Four Oaks Maxwell Smart  

Four Oaks Golden Maximum Exposure  

OK, these aren't getting any better, I'll quit now.


----------



## vicki L

LOL - I do like Maxwell Smart......hey your's are better than mine!


----------



## Ninde'Gold

Four Oaks Adair Max (adair is gaelic for Oak Tree..lol)

Four Oaks Bowen Arrow (like Bow and arrow, only Bowen is gaelic for "Yellow-haired"

Four Oaks Beacon Of Light (Beacon is gaelic for little one)
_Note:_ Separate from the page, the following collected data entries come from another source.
(** [LinkedList.modify_ith_node_val] *)
Definition modify_ith_node_val (i : Z) (val : value) : M LinkedList unit :=
  if bool_decide (i >= 0) then
    do at_ <- now;
    do r <- get_root;
    do c <- hop (Z.to_nat i) at_ r;
    match c with
    | None => append val
    | Some cursor => call_write (VRef cursor) at_ "value" val
    end
  else raise AssertionError.

(** [LinkedList.insert_after_ith_node] *)
Definition insert_after_ith_node (i : Z) (val : value) : M LinkedList unit :=
  do at_ <- now;
  do r <- get_root;
  do c <- hop (Z.to_nat i) at_ r;
  match c with
  | None => append val
  | Some cursor =>
      do next_ <- call_read (VRef cursor) "next_ptr" at_;
      do new <- new_node;
      call_write (VRef new) at_ "value" val ;;
      call_write (VRef cursor) at_ "next_ptr" (VRef new) ;;
      call_write (VRef new) at_ "next_ptr" next_ ;;
      call_set_back next_ "next_ptr" new (Some cursor) ;;
      call_set_back (VRef new) "next_ptr" cursor None
  end.

(** [LinkedList.delete_ith_node] *)
Definition delete_ith_node (i : Z) : M LinkedList unit :=
  if bool_decide (i > 0) then
    do at_ <- now;
    do r <- get_root;
    do c <- hop (Z.to_nat (i - 1)) at_ r;
    match c with
    | None => ret tt
    | Some cursor =>
        do next_ <- call_read (VRef cursor) "next_ptr" at_;
        match next_ with
        | VRef nx =>
            do next_next <- call_read (VRef nx) "next_ptr" at_;
            call_write (VRef cursor) at_ "next_ptr" next_next ;;
            call_set_back next_next "next_ptr" cursor (Some nx)
        | _ => raise AttributeError
        end
    end
  else raise AssertionError.

End list_ops.

(** [str(x)] for a field value.  The text Python gives a node object holds
    its address; the model writes a fixed text for it. *)
Definition str_value (x : value) : string :=
  match x with
  | VNone => "None"
  | VInt z => pretty z
  | VRef _ => "<PartialPersistentNode object>"
  end.

(** The [while cursor:] loop of [str_]; an integer is false when zero. *)
Fixpoint str_loop (n : nat) (h : list node) (cursor : value) (v : Z) (res : string)
    : outcome string :=
  match cursor with
  | VNone => Ok (res +:+ "END")
  | VInt 0 => Ok (res +:+ "END")
  | VInt _ => Raise AttributeError
  | VRef c =>
      match n with
      | O => OutOfFuel
      | S n' =>
          match h !! c with
          | None => Raise BadRef
          | Some nd =>
              match read nd "value" v with
              | Ok x =>
                  match read nd "next_ptr" v with
                  | Ok nxt => str_loop n' h nxt v (res +:+ str_value x +:+ "->")
                  | Raise e => Raise e
                  | OutOfFuel => OutOfFuel
                  end
              | Raise e => Raise e
              | OutOfFuel => OutOfFuel
              end
          end
      end
  end.

(** [LinkedList.str_] *)
Definition str_ (n : nat) (s : LinkedList) (v : Z) : outcome string :=
  str_loop n (heap s) (VRef (root s)) v "".

(** [LinkedList.__str__] *)
Definition str_current (n : nat) (s : LinkedList) : outcome string :=
  str_ n s (timestamp s).

(** The public operations, and the states a list can be in. *)
Inductive op :=
  | OpSetRoot (val : value)
  | OpAppend (val : value)
  | OpModify (i : Z) (val : value)
  | OpInsert (i : Z) (val : value)
  | OpDelete (i : Z)
  | OpNow.

Definition run_op (orc : oracle) (fuel : nat) (o : op) : M LinkedList unit :=
  match o with
  | OpSetRoot val => set_root_value orc fuel val
  | OpAppend val => append orc fuel val
  | OpModify i val => modify_ith_node_val orc fuel i val
  | OpInsert i val => insert_after_ith_node orc fuel i val
  | OpDelete i => delete_ith_node orc fuel i
  | OpNow => now ;; ret tt
  end.

(** A program: the operations in turn, up to the first that raises. *)
Fixpoint run_ops (orc : oracle) (fuel : nat) (os : list op) : M LinkedList unit :=
  match os with
  | [] => ret tt
  | o :: rest => run_op orc fuel o ;; run_ops orc fuel rest
  end.

Inductive reachable : LinkedList → Prop :=
  | reach_init : reachable LinkedList_init
  | reach_step s orc fuel o :
      reachable s → reachable (run_op orc fuel o s).1.

(** An oracle that ends a disturbed iteration at once, and one that lets it
    yield one more node first. *)
Definition stop_oracle : oracle := λ _ _ _, None.
Definition once_oracle : oracle :=
  λ _ _ visited, if bool_decide (length visited < 2)%nat then Some 0%nat else None.

(** The steps of the program's [__main__]; each ends with the checkpoint
    [cp = L.now()]. *)
Definition main_build : list op :=
  [OpSetRoot (VInt 1); OpAppend (VInt 2); OpAppend (VInt 3);
   OpAppend (VInt 4); OpAppend (VInt 5); OpNow].
Definition main_modify2 : list op := [OpModify 2 (VInt 20); OpNow].
Definition main_insert2 : list op := [OpInsert 2 (VInt 22); OpNow].
Definition main_modify1 : list op := [OpModify 1 (VInt 10); OpNow].
Definition main_delete2 : list op := [OpDelete 2; OpNow].

(** The list of the program's run after its second checkpoint. *)
Definition main_state2 : LinkedList :=
  (run_ops stop_oracle 8 (main_build ++ main_modify2) LinkedList_init).1.

(** A two-element list whose root has a full log:
    [set_root_value(1); append(2); modify_ith_node_val(0, 10)]. *)
Definition full_root_list : LinkedList :=
  (run_ops stop_oracle 8
     [OpSetRoot (VInt 1); OpAppend (VInt 2); OpModify 0 (VInt 10)]
     LinkedList_init).1.

(** A one-node list whose root has a full log:
    [set_root_value(1); modify_ith_node_val(0, 2); modify_ith_node_val(0, 3)]. *)
Definition one_full_list : LinkedList :=
  (run_ops stop_oracle 8
     [OpSetRoot (VInt 1); OpModify 0 (VInt 2); OpModify 0 (VInt 3)]
     LinkedList_init).1.

(** A three-element list whose first two nodes have full logs. *)
Definition two_full_list : LinkedList :=
  (run_ops stop_oracle 8
     [OpSetRoot (VInt 1); OpAppend (VInt 2); OpAppend (VInt 3);
      OpModify 0 (VInt 10); OpModify 1 (VInt 20)]
     LinkedList_init).1.

(** ** What the spec says a read returns *)

(** An entry counts for [read(var, v)] when it is for [var] and its version
    is at most [v]. *)
Definition visible (var : string) (v : Z) (e : entry) : Prop :=
  e_field e = var ∧ e_version e ≤ v.

#[global] Instance visible_dec var v e : Decision (visible var v e).
Proof. unfold visible. apply _. Defined.

(** The spec's rule, word for word: the value of the most recent log entry
    for the tag with version at most [v], else [fields[tag]]. *)
Definition read_spec (self : node) (var : string) (v : Z) : option value :=
  match last (filter (visible var v) (mods self)) with
  | Some e => Some (e_value e)
  | None => fields self !! var
  end.

Definition version_le (a b : entry) : Prop := e_version a ≤ e_version b.

(** The latest value the log holds for a tag, whatever its version. *)
Definition latest_logged (tag : string) (l : list entry) : option value :=
  e_value <$> last (filter (λ e, e_field e = tag) l).

(** ** How the store may change *)

(** The versions of the entries an operation adds lie in a window
    [lo <= version < hi]. *)
Definition in_window (lo hi : Z) (e : entry) : Prop := lo ≤ e_version e < hi.

Definition same_schema (a b : node) : Prop :=
  n_p a = n_p b ∧ n_dt a = n_dt b ∧ n_pt a = n_pt b.

Definition list_schema (nd : node) : Prop :=
  n_p nd = LL_p ∧ n_dt nd = LL_dt ∧ n_pt nd = LL_pt.

(** [self.back] has a set for every pointer tag. *)
Definition keyed (nd : node) : Prop :=
  ∀ ptr, ptr ∈ n_pt nd → is_Some (back nd !! ptr).

(** A node that was there before: same schema, same baseline, a reverse
    map that lost no key, and a log that only gained entries at its end,
    within capacity. *)
Definition grows (lo hi : Z) (nd nd' : node) : Prop :=
  same_schema nd nd' ∧ fields nd' = fields nd ∧ (keyed nd → keyed nd') ∧
  ∃ extra, mods nd' = mods nd ++ extra ∧ Forall (in_window lo hi) extra ∧
           (extra ≠ [] → (length (mods nd') ≤ 2 * n_p nd + 1)%nat).

(** A node that was not there before. *)
Definition born (lo hi : Z) (h : list node) (nd' : node) : Prop :=
  Forall (in_window lo hi) (mods nd') ∧
  (length (mods nd') ≤ 2 * n_p nd' + 1)%nat ∧
  keyed nd' ∧
  (list_schema nd' ∨ ∃ i nd, h !! i = Some nd ∧ same_schema nd nd').

Record evolves (lo hi : Z) (h h' : list node) : Prop := {
  ev_old : ∀ i nd, h !! i = Some nd → ∃ nd', h' !! i = Some nd' ∧ grows lo hi nd nd';
  ev_new : ∀ i nd', h !! i = None → h' !! i = Some nd' → born lo hi h nd'
}.

(** [pres R m]: whatever [m] does and however it ends, the state it leaves
    is related by [R] to the one it started in. *)
Definition pres {S A} (R : S → S → Prop) (m : M S A) : Prop :=
  ∀ s s' r, m s = (s', r) → R s s'.

(** What the engine calls of one list operation stamped [at_] do. *)
Record ll_evolves (at_ : Z) (s s' : LinkedList) : Prop := {
  lle_root : root s' = root s;
  lle_ts : timestamp s' = timestamp s;
  lle_heap : evolves at_ (at_ + 1) (heap s) (heap s');
  lle_calls : ∃ ev, calls s' = calls s ++ ev ∧ Forall (λ v, v = at_) ev
}.

(** An operation that takes one stamp and uses it throughout. *)
Record one_tick (s s' : LinkedList) : Prop := {
  ot_root : root s' = root s;
  ot_ts : timestamp s' = timestamp s + 1;
  ot_heap : evolves (timestamp s) (timestamp s + 1) (heap s) (heap s');
  ot_calls : ∃ ev, calls s' = calls s ++ ev ∧ Forall (λ v, v = timestamp s) ev
}.

(** An operation that walks with one stamp and then appends with the next. *)
Record two_ticks (s s' : LinkedList) : Prop := {
  tt_root : root s' = root s;
  tt_ts : timestamp s' = timestamp s + 2;
  tt_heap : evolves (timestamp s + 1) (timestamp s + 2) (heap s) (heap s');
  tt_calls : ∃ ev1 ev2, calls s' = calls s ++ ev1 ++ ev2 ∧
               Forall (λ v, v = timestamp s) ev1 ∧
               Forall (λ v, v = timestamp s + 1) ev2
}.

(** What every public operation does, whichever way it ends. *)
Record op_step (s s' : LinkedList) : Prop := {
  os_root : root s' = root s;
  os_ts : timestamp s ≤ timestamp s';
  os_heap : evolves (timestamp s) (timestamp s') (heap s) (heap s')
}.

(** The state of a node of a list whose clock shows [ts]. *)
Record node_ok (ts : Z) (nd : node) : Prop := {
  nok_schema : list_schema nd;
  nok_keyed : keyed nd;
  nok_log : (length (mods nd) ≤ 2 * n_p nd + 1)%nat;
  nok_versions : Forall (λ e, e_version e < ts) (mods nd)
}.

Definition list_ok (s : LinkedList) : Prop :=
  0 ≤ timestamp s ∧ Forall (node_ok (timestamp s)) (heap s).

(** The walk of [hop] as a function of the store alone. *)
Fixpoint walk (k : nat) (h : list node) (at_ : Z) (cursor : nat) : outcome (option nat) :=
  match k with
  | O => Ok (Some cursor)
  | S k' =>
      match h !! cursor with
      | None => Raise BadRef
      | Some nd =>
          match read nd "next_ptr" at_ with
          | Ok VNone => Ok None
          | Ok (VRef c') => walk k' h at_ c'
          | Ok (VInt _) => Raise AttributeError
          | Raise e => Raise e
          | OutOfFuel => OutOfFuel
          end
      end
  end.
I dunno just a couple of suggestions..?


----------



## RickGibbs

Brittany said:


> Four Oaks Thanks A Maximillion


I like this one....I think it has a nice ring to it.


----------



## vicki L

ok the famiy voted - it's Four Oaks Thanks a Maxmillian! Thanks to all!!


----------



## Brittany

Really?!! Yahoo!!! :banana: Hope the name isn't too long.......


----------



## telsmith1

Brittany said:


> Really?!! Yahoo!!! :banana: Hope the name isn't too long.......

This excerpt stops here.